Все сильны задним умом. И им же благородны.
Иногда вспоминалась земная жизнь, комфортная и никчемная. Там было счастливое угасание последнего миллиарда людей, превыше всего ставящих наслаждение, неистощимых в выдумках все новых и новых удовольствий, и уже не было на Земле молодых, нахальных, невежественных, но полных жизни варваров, готовых стереть с лица планеты саморазлагающийся старый мир. Жизнь в чуме Уююги тоже казалась вполне никчемной, но сама ее скудость хоть что-то обещала в далекой перспективе. Местный народец пребывал не в молодости, не в детстве даже – в раннем младенчестве! Соплеменникам Уююги многое можно было простить.
Кого винить, если, обретя могущество, люди предпочли стать не богами, а скотами? Самих же людей? Но разве можно винить подавляющее большинство?
ТЕМ – поздно помогать. Они отвернутся с презрением от докучного умника. Но ЭТИМ – можно и должно помочь хотя бы и вопреки их воле.

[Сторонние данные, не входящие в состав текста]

Lemma pays_trans who δ1 k1 d1 δ2 k2 d2 w1 w2 w3 :
  pays who δ1 k1 d1 w1 w2 → pays who δ2 k2 d2 w2 w3 → pays who (δ1 + δ2) (k1 + k2) (d1 + d2) w1 w3.
Proof using.
  intros [_ E1 B1 D1] [So E2 B2 D2]. split; [done| |lia..]. intros m Hm.
  specialize (E1 m Hm). specialize (E2 m Hm). destruct (decide (m = who)); lia.
Qed.

(** A write that leaves balances alone. *)
Lemma balance_oset x v (w : world S) : ns_ok (w_db w) → balance (with_db (oset x v (w_db w)) w) = balance w.
Proof using L. intros Hw. unfold balance. cbn [w_db with_db]. unfold oset. by rewrite balance_set. Qed.

Lemma pays_oset_neutral who δ w w' x v : pays who δ 0 0 w w' → ob_in_play A n x → neutral x →
  pays who δ 0 0 w (with_db (oset x v (w_db w')) w').
Proof using L Hd.
  intros [[Ok Rg Sd] E B D] Hp Hx. pose proof (balance_oset x v w' Ok) as Hb.
  split; [split| | |]; cbn [w_db with_db]; rewrite ?Hb; try done.
  - by apply ok_set.
  - intros id Hid. rewrite neutral_header by done. by apply Sd.
  - intros m Hm. rewrite neutral_escrow by done. by apply E.
Qed.

Lemma pays_oset_header who δ w w' id h : pays who δ 0 0 w w' → 0 <= id <= n → side_ok (header_side h) →
  pays who δ 0 0 w (with_db (oset (orderSlot id obFieldHdr) h (w_db w')) w').
Proof using L Hd.
  intros [[Ok Rg Sd] E B D] Hid Hx. pose proof (balance_oset (orderSlot id obFieldHdr) h w' Ok) as Hb.
  assert (∀ i, 0 <= i <= n → ob_in_play A n (orderSlot i obFieldHdr)) as Hp by (intros; cbn; unfold obFieldHdr; lia).
  split; [split| | |]; cbn [w_db with_db]; rewrite ?Hb; try done.
  - by apply ok_set.
  - intros id' Hid'. rewrite (oget_oset A n) by auto. case_decide; [done|by apply Sd].
  - intros m Hm. unfold EscrowQuote, getU256. rewrite (oget_oset A n), decide_False by auto. by apply E.
Qed.

Lemma pays_escrow who δ w w' x : pays who 0 0 0 w w' → who ∈ A → is_u256 x →
  x <= EscrowQuote who (w_db w') + δ →
  pays who δ 0 0 w (with_db (setU256 (escrowQSlot who) x (w_db w')) w').
Proof using L Hd.
  intros [[Ok Rg Sd] E B D] Hw Hx Hle. pose proof (balance_oset (escrowQSlot who) (u256ToHash x) w' Ok) as Hb.
  unfold setU256. split; [split| | |]; cbn [w_db with_db]; rewrite ?Hb; try done.
  - by apply ok_set.
  - intros id Hid. rewrite (oget_oset A n), decide_False by (done || (cbn; unfold obFieldHdr; lia)). by apply Sd.
  - intros m Hm. specialize (E m Hm). unfold EscrowQuote at 1, getU256. rewrite (oget_oset A n) by done.
    destruct (decide (m = who)) as [->|Hne].
    + rewrite decide_True by done. unfold hashToU256, u256ToHash. rewrite u256_id by done. lia.
    + rewrite decide_False by congruence. exact E.
Qed.

(** ** The module's operations *)
Definition moves (who : Address) (δ : Z) (w : world S) (s : S) : Prop := pays who δ 0 0 w (with_db s w).

Lemma shifts_refl who w : sound w → moves who 0 w (w_db w).
Proof using. intros Hw. destruct w. by apply pays_refl. Qed.

Lemma moves_neutral who δ w s x v : ob_in_play A n x → neutral x → moves who δ w s → moves who δ w (oset x v s).
Proof using L Hd. intros Hp Hx H. exact (pays_oset_neutral who δ w (with_db s w) x v H Hp Hx). Qed.

Lemma moves_neutral_u256 who δ w s x v : ob_in_play A n x → neutral x → moves who δ w s → moves who δ w (setU256 x v s).
Proof using L Hd. apply moves_neutral. Qed.

Lemma moves_escrow who δ w s x : moves who 0 w s → who ∈ A → is_u256 x → x <= EscrowQuote who s + δ →
  moves who δ w (setU256 (escrowQSlot who) x s).
Proof using L Hd. intros. exact (pays_escrow who δ w (with_db s w) x ltac:(done) ltac:(done) ltac:(done) ltac:(done)). Qed.

Lemma header_side_order o : is_byte (o_Side o) → is_byte (o_Status o) → header_side (order_header o) = o_Side o.
Proof using.
  clear. intros Hs Ht. unfold header_side, order_header, hash_bytes. set (l := _ ++ _).
  assert (length l = 32%nat) as Hl.
  { unfold l, addr_bytes, u64BE. rewrite !length_app, !be_bytes_length. done. }
  rewrite <- Hl, be_bytes_of_be.
  - unfold l. rewrite lookup_app_r, addr_bytes_length by (rewrite addr_bytes_length; lia). done.
  - unfold l. apply Forall_app_2; [apply be_bytes_ok|]. apply Forall_app_2; [|apply be_bytes_ok].
    repeat constructor; try apply Hs; try apply Ht; lia.
Qed.

(** Side conditions: the slot is in play and neutral. *)
Ltac slot_side :=
  cbn [ob_in_play neutral]; unfold obFieldHdr, obFieldToken, obFieldPrice, obFieldOpen, obFieldOrig;
  first [exact I | done | lia | split_and!; done || lia].

Lemma moves_order who δ w s o : 0 <= o_ID o <= n → side_ok (o_Side o) → is_byte (o_Status o) → moves who δ w s →
  moves who δ w (writeOrder o s).
Proof using L Hd.
  intros Hid Hs Ht H. unfold writeOrder. repeat (apply moves_neutral_u256; [slot_side..|]).
  apply (pays_oset_header who δ w (with_db s w) (o_ID o) (order_header o) H Hid). rewrite header_side_order; [done| |done].
  destruct Hs as [-> | ->]; unfold is_byte, OrderSideBuy, OrderSideSell; lia.
Qed.

Lemma same_lens_order s s' o : same_lens s s' → 0 <= o_ID o <= n → same_lens s (writeOrder o s').
Proof using L Hd. intros H Hid. unfold writeOrder, setU256. repeat (apply same_lens_oset; [|slot_side|done]). done. Qed.

Lemma side_range side : side_ok side → 0 <= side <= 1.
Proof using. clear. intros [-> | ->]; unfold OrderSideBuy, OrderSideSell; lia. Qed.

Lemma moves_removeOpenIndex who δ w s t side id : t ∈ A → side_ok side → openLen t side s <= n →
  moves who δ w s → moves who δ w (removeOpenIndex t side id s).
Proof using L Hd.
  intros Ht Hs%side_range Hlen H. unfold removeOpenIndex. destruct (find_open _ _ _ _ _) as [i|] eqn:Hf; [|done].
  apply List.find_some in Hf as [Hi _]. apply list_elem_of_In, elem_of_seqZ in Hi.
  repeat (apply moves_neutral_u256; [slot_side..|]). case_match; [|done]. by apply moves_neutral_u256; [slot_side..|].
Qed.

Lemma moves_addOpenIndex who δ w s t side id : t ∈ A → side_ok side → openLen t side s <= n →
  moves who δ w s → moves who δ w (addOpenIndex t side id s).
Proof using L Hd.
  intros Ht Hs%side_range Hlen H. unfold addOpenIndex. pose proof (u64_range (getU256 (openLenSlot t side) s)) as [H0 _].
  fold (openLen t side s) in H0. by repeat (apply moves_neutral_u256; [slot_side..|]).
Qed.

Lemma moves_decOpenCount who δ w s m : m ∈ A → moves who δ w s → moves who δ w (decOpenCount m s).
Proof using L Hd. intros Hm H. unfold decOpenCount. case_match; [done|]. by apply moves_neutral_u256. Qed.

Lemma same_lens_decOpenCount s s' m : m ∈ A → same_lens s s' → same_lens s (decOpenCount m s').
Proof using L Hd. intros Hm H. unfold decOpenCount. case_match; [done|]. by apply same_lens_oset. Qed.

(** A placement that passes the checks writes the maker's counter. *)
Lemma validatePlace_spec who w m price x : sound w → in_index (w_db w) → m ∈ A →
  let s := (validatePlace m price x (w_db w)).1 in
  moves who 0 w s ∧ same_lens (w_db w) s ∧ lastOrderID s = lastOrderID (w_db w).
Proof using L Hd.
  intros Hw Hidx Hm. pose proof (shifts_refl who w Hw) as H. pose proof (same_lens_refl (w_db w)).
  unfold validatePlace, incOpenCount. repeat case_match; try done. cbn [fst]. split_and!.
  - by apply moves_neutral_u256.
  - by apply same_lens_oset.
  - unfold lastOrderID, getU256, setU256. by rewrite (oget_oset A n), decide_False by done.
Qed.

Lemma EscrowQuote_range m s : is_u256 (EscrowQuote m s).
Proof using. clear. apply u256_range. Qed.

Lemma QuoteLockCeil_range b x : is_u256 (QuoteLockCeil b x).
Proof using. clear. unfold QuoteLockCeil. case_match; [split; lia|apply u256_range]. Qed.

Lemma QuoteFloor_range b x : is_u256 (QuoteFloor b x).
Proof using. clear. unfold QuoteFloor. case_match; [split; lia|apply u256_range]. Qed.

(** The id of a new order is in play. *)
Lemma nextOrderID_range s : lastOrderID s < n → 0 <= lastOrderID s +₆₄ 1 <= n.
Proof using.
  clear. intros H. pose proof (u64_range (getU256 nextIDSlot s)) as [H0 _]. fold (lastOrderID s) in H0.
  split; [apply u64_range|]. unfold u64. pose proof (Z.mod_le (lastOrderID s + 1) (2 ^ 64)). lia.
Qed.

Lemma PlaceBuy_moves w m t price x b : sound w → in_index (w_db w) → m ∈ A → t ∈ A →
  match PlaceBuy m t price x b (w_db w) with
  | (s, Ok (_, lock)) => lock = QuoteLockCeil x price ∧ moves m lock w s
  | (s, Err _) => moves m 0 w s
  end.
Proof using L Hd.
  intros Hw Hidx Hm Ht. unfold PlaceBuy. destruct (validatePlace_spec m w m price x Hw Hidx Hm) as (H & Hl & Hnx).
  destruct (validatePlace _ _ _ _) as [s [[]|]]; [|done]. cbn [fst] in *. destruct Hidx as [Hlast Hlen].
  destruct (t =? 0); [by apply moves_decOpenCount|]. cbv zeta.
  destruct (QuoteLockCeil x price =? 0); [by apply moves_decOpenCount|].
  split; [done|]. unfold nextOrderID. rewrite <-Hnx in Hlast. pose proof (nextOrderID_range s Hlast) as Hid.
  set (o := mkOrder _ _ _ _ _ _ _ _ _). set (s1 := setU256 nextIDSlot _ s).
  assert (same_lens (w_db w) (addEscrowQ m (QuoteLockCeil x price) (writeOrder o s1))) as Hlo.
  { apply same_lens_oset; [|done|done]. apply same_lens_order; [|done]. by apply same_lens_oset. }
  apply moves_addOpenIndex; [done|by left| |].
  { rewrite Hlo by (done || unfold OrderSideBuy; lia). apply Hlen; [done|unfold OrderSideBuy; lia]. }
  pose proof (QuoteLockCeil_range x price) as [? _]. unfold addEscrowQ. apply moves_escrow; [|done|apply u256_range|].
  - apply moves_order; [done|by left|done|]. by apply moves_neutral_u256.
  - pose proof (EscrowQuote_range m (writeOrder o s1)) as [? _]. unfold u256. apply Z.mod_le; lia.
Qed.

Lemma PlaceSell_moves w m t price x b : sound w → in_index (w_db w) → m ∈ A → t ∈ A →
  moves m 0 w (PlaceSell m t price x b (w_db w)).1.
Proof using L Hd.
  intros Hw Hidx Hm Ht. unfold PlaceSell. destruct (validatePlace_spec m w m price x Hw Hidx Hm) as (H & Hl & Hnx).
  destruct (validatePlace _ _ _ _) as [s [[]|]]; [|done]. cbn [fst] in *. destruct Hidx as [Hlast Hlen].
  destruct (t =? 0); [by apply moves_decOpenCount|].
  unfold nextOrderID. rewrite <-Hnx in Hlast. pose proof (nextOrderID_range s Hlast) as Hid.
  set (o := mkOrder _ _ _ _ _ _ _ _ _). set (s1 := setU256 nextIDSlot _ s). cbn [fst].
  assert (same_lens (w_db w) (addEscrowB m t x (writeOrder o s1))) as Hlo.
  { apply same_lens_oset; [|done|done]. apply same_lens_order; [|done]. by apply same_lens_oset. }
  apply moves_addOpenIndex; [done|by right| |].
  { rewrite Hlo by (done || unfold OrderSideSell; lia). apply Hlen; [done|unfold OrderSideSell; lia]. }
  apply moves_neutral_u256; [done..|]. apply moves_order; [done|by right|done|]. by apply moves_neutral_u256.
Qed.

Это люди, обыкновенные люди водружают на шпили храмов золоченые кораблики, а сами не выходят в море. Торгуют, воруют, надрываются на пашне, голодают, моют золото… Дерутся из-за веры, жгут города, тысячами убивают несогласных, выдвигая для оправдания разбоев и убийств богословские резоны один нелепее другого. Одно это выдает в них людей, а никаких не инопланетян. И кончат они так же, как земляне, – если не вмешаться. Откуда здесь люди – вот вопрос из вопросов. Ведь известно, что эволюция невоспроизводима. Что это, шутка природы? Или шутка того, кто создал природу и установил правила игры?